Giant hogweed plant burns unsuspecting teen landscaper

Alex Childress

Alex Childress

The Virginia Department of Agriculture and Consumer Services said last month the unsafe hogweed plant was spotted at a private home, and researchers have said the plant is not spreading across the commonwealth widely, according to WWBT.

If you have to get involved yourself, the Royal Horticultural Society (RHS) advises that you wear gloves, cover your arms and legs, and ideally wear a face mask when working on or near it.

A Spotsylvania teen is recovering at VCU Medical Center's Evans-Haynes Burn Center after coming into contact with Giant Hogweed. He kept working because he did not realize what it was, he said. It turned out to be a giant hogweed whose sap can cause burns, blisters and blindness. "I didn't pay any mind to it because I do it all the time".

"It's a traumatic experience, but Alex is a tough kid", his father said. "My mom said I had third-degree burns on my face and arms".

Childress was taken to Spotsylvania Regional Medical Center, but was then transported to the burn center at VCU in order to get proper treatment for his burns.

The plant looks like a flower with a white bloom on top, but it's the clear watery sap containing photosynthesizing agents that makes it so unsafe.

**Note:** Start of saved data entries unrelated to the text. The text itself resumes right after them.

Lemma revertTip_spec g m a m' err : mgr_inv g m a -> 0 < ci_Height (Tip m) -> revertTip m = Ok (m', err) ->
  match err with
  | Some _ => m' = m /\ ~ applied a (Tip m)
  | None => exists hd a', as_header a !! ci_ID (Tip m) = Some hd /\ Tip m' = parent_index (Tip m) hd /\
      applied a (Tip m) /\ mgr_inv g m' a' /\ same_tree a a'
  end.
Proof.
  intros [Hrep Hok [Hi [hd Hh]] Hbest Hs Hg] Hpos H. unfold revertTip in H.
  destruct (blockAndParent_spec g _ _ (ci_ID (Tip m)) Hrep Hok) as (r & Er & Hr).
  rewrite Er in H. cbn [mbind outcome_bind] in H.
  destruct (known_parent a g Hok (Tip m) hd (conj Hi (ex_intro _ hd Hh)) Hpos Hh) as [Hkp Ehp].
  destruct r as [[[b [bs|]] cs]|]; [| |].
  - destruct Hr as (Hb & Hc & Hgc). bind_ok H cru E1. bind_ok H s' E2. bind_ok H p E3. injection H as <- <-.
    destruct (tr_block _ _ Hok _ _ _ Hb) as [Eid Ehd].
    assert (hd = Block_Header b) as -> by congruence. change (b_ParentID b) with (bh_ParentID (Block_Header b)) in Hc.
    assert (s_Index cs = parent_index (Tip m) (Block_Header b)) as Ecs.
    { destruct Hkp as [Hkp _]. cbn in Hkp, Hc. congruence. }
    exists (Block_Header b), (a_SetBest a (delete (ci_Height (Tip m)) (as_best a))).
    split_and!; [done|done|by exists b, bs| |by split].
    pose proof (known_height _ _ Hok _ (conj Hi (ex_intro _ _ Hh))) as Hu.
    assert (delete (ci_Height (Tip m)) (as_best a) = delete (u64 (ci_Height (s_Index cs) + 1)) (as_best a)) as Ed.
    { rewrite Ecs, Ehp, u64_id by (unfold is_u64 in *; lia). f_equal. lia. }
    split.
    + rewrite Ed. by eapply rep_RevertBlock.
    + by apply tree_set_best.
    + apply known_set_best. change (known a (s_Index cs)). by rewrite Ecs.
    + change (Tip (set_tip m s' _ cs)) with (s_Index cs). rewrite Ecs. by apply best_revert.
    + exact Hs.
    + exact Hgc.
  - done.
  - injection H as <- <-. split; [done|]. intros (b & bs & Hb). destruct Hr as [Hr|(b' & bs' & Hb' & Hn)]; [congruence|].
    destruct (tr_block _ _ Hok _ _ _ Hb') as [_ Ehd]. assert (hd = Block_Header b') as -> by congruence.
    destruct Hkp as [Hkp _]. cbn in Hkp. congruence.
Qed.

(** ** Applying a block to the tip *)
Lemma best_apply g a tip i hd : tree_ok g a -> best_ok a tip -> known a i -> 0 < ci_Height i ->
  as_header a !! ci_ID i = Some hd -> parent_index i hd = tip ->
  best_ok (a_SetBest a (<[ci_Height i := ci_ID i]> (as_best a))) i.
Proof.
  intros Hok [H1 H2 H3 H4] Hk Hpos Hh E.
  destruct (known_parent a g Hok i hd Hk Hpos Hh) as [_ Eh]. rewrite E in Eh.
  split; cbn [as_best as_header as_index a_SetBest].
  - by rewrite lookup_insert_eq.
  - intros h id [[<- <-]|[Hne H]]%lookup_insert_Some Hp.
    + exists hd. split; [done|]. rewrite lookup_insert_ne by lia. rewrite <- Eh, H1, <- E. done.
    + destruct (H2 h id H Hp) as (hd' & Hh' & E'). exists hd'. split; [done|].
      rewrite lookup_insert_ne; [done|]. intros Eq.
      destruct (decide (ci_Height tip < h)) as [Hlt|]; [|lia]. by rewrite (H4 _ Hlt) in H.
  - intros h id [[<- <-]|[_ H]]%lookup_insert_Some; apply known_set_best; [by destruct i|by apply H3].
  - intros h Hh'. rewrite lookup_insert_ne by lia. apply H4. lia.
Qed.

(** Storing a block of the tree again, now with its supplement. *)
Lemma readd_block g a cs b bs i : tree_ok g a -> known a i -> s_Index cs = i ->
  as_block a !! ci_ID i = Some (b, None) ->
  let a' := a_AddBlock (a_AddState a cs) b (Some bs) in
  tree_ok g a' /\ same_tree a a' /\ as_best a' = as_best a /\
  as_block a' = <[ci_ID i := (b, Some bs)]> (as_block a).
Proof.
  intros Hok [Hi _] Ecs Hb a'. destruct (tr_block _ _ Hok _ _ _ Hb) as [Eid Ehd].
  assert (as_index a' = as_index a) as E1 by (cbn; rewrite Ecs; by apply insert_id).
  assert (as_header a' = as_header a) as E2 by (cbn; apply insert_id; by rewrite Eid).
  assert (as_block a' = <[ci_ID i := (b, Some bs)]> (as_block a)) as E3 by (cbn; by rewrite Eid).
  split_and!; [|split; [done|done|]|done|done].
  - destruct Hok as [K1 K2 K3 K4 K5 K6 K7 K8]. split; rewrite ?E1, ?E2; [done..|].
    intros id b' bs'. rewrite E3. intros [[<- [= <- <-]]|[_ H]]%lookup_insert_Some; [done|by eapply K8].
  - intros id b' bs' H. rewrite E3, lookup_insert_ne; [done|]. intros <-. congruence.
Qed.

Lemma commitTip_spec m s cs cau m' err a : rep s a -> good_state cs -> commitTip m s cs cau = Ok (m', err) ->
  err = None /\ Tip m' = s_Index cs /\
  m_expiringFileContractOrder m' = m_expiringFileContractOrder m /\
  rep (m_store m') (a_SetBest a (<[ci_Height (s_Index cs) := ci_ID (s_Index cs)]> (as_best a))) /\
  good_state (m_tipState m').
Proof.
  intros Hrep Hg H. unfold commitTip in H. bind_ok H s' E1. bind_ok H p E2. injection H as <- <-.
  split_and!; [done|done|done| |done]. eapply rep_ApplyBlock; [done|apply Hg|done].
Qed.

Lemma same_best a a' tip : same_tree a a' -> as_best a' = as_best a -> best_ok a tip -> best_ok a' tip.
Proof.
  intros Hsame E [B1 B2 B3 B4]. split; rewrite E; [done| | |done].
  - intros h id Hbi Hp. destruct (B2 h id Hbi Hp) as (hd' & X & Y). exists hd'. by rewrite (sm_header _ _ Hsame).
  - intros h id Hbi. eapply same_known; [done|]. by apply B3.
Qed.

(** The child [i] of the tip, stored and applied, becomes the tip. *)
Lemma commit_inv g m a i hd s a' cs cau m' err : best_ok a (Tip m) -> known a i -> 0 < ci_Height i ->
  as_header a !! ci_ID i = Some hd -> parent_index i hd = Tip m ->
  rep s a' -> tree_ok g a' -> same_tree a a' -> as_best a' = as_best a ->
  (forall id b bs, as_block a' !! id = Some (b, Some bs) ->
     is_Ok (overwriteExpirations (m_expiringFileContractOrder m) id bs)) ->
  applied a' i -> s_Index cs = i -> good_state cs -> commitTip m s cs cau = Ok (m', err) ->
  err = None /\ exists a3, Tip m' = i /\ mgr_inv g m' a3 /\ same_tree a a3 /\ applied a3 i.
Proof.
  intros Hbest Hk Hpos Hh Ep Hrep' Hok' Hsame Hbest' Hs' Happ Ecs Hg Hc.
  destruct (commitTip_spec _ _ _ _ _ _ _ Hrep' Hg Hc) as (-> & Etip & Eord & Hrep3 & Hg'). split; [done|].
  rewrite Ecs in *. exists (a_SetBest a' (<[ci_Height i := ci_ID i]> (as_best a'))).
  split_and!; [done| |by destruct Hsame|done].
  split; [done|by apply tree_set_best| | |by rewrite Eord|done]; rewrite Etip.
  - apply known_set_best. by eapply same_known.
  - apply (best_apply g a' (Tip m) i hd); [done|by eapply same_best|by eapply same_known|done| |done].
    by rewrite (sm_header _ _ Hsame).
Qed.

Lemma child_index m a g i b bs t cs cau : tree_ok g a -> known a i -> ci_Height (Tip m) = ci_Height i - 1 ->
  Block_ID b = ci_ID i -> b_ParentID b <> zeroHash ->
  ApplyBlock (m_tipState m) b bs t = Ok (cs, cau) -> s_Index cs = i.
Proof.
  intros Hok Hk Eh Eid Hnz E. pose proof (known_height _ _ Hok _ Hk) as Hu. unfold is_u64 in Hu.
  apply ApplyBlock_index in E; [|done]. rewrite E, Eid. change (s_Index (m_tipState m)) with (Tip m).
  rewrite u64_id by (unfold is_u64; lia). destruct i as [h id]. cbn in *. unfold mk_index. f_equal. lia.
Qed.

But he says most reports have been unfounded. "I'm feeling better", he told WWBT. "Standing in the shower and having the water run over an open wound kind of hurts".

Corey Childs, an extension agent in the northern Shenandoah Valley housed in Warren County, visited the Clarke County site Monday to collect Giant Hogweed samples for the Massey Herbarium at Virginia Tech. Childress was discharged from the hospital on Thursday. "I'm hoping that scholarship will still be available for me". The invasive plant, which was first spotted in the U.S.in 1917, produces toxic sap that can cause severe irritation when skin is exposed to sunlight.

According to the Virginia Department of Conservation and Recreation, giant hogweed stands often 6 feet to 9 feet, though it can grow to 15 feet.

Alex Childress, 17, encountered the giant hogweed while on a landscaping job and is being treated in hospital.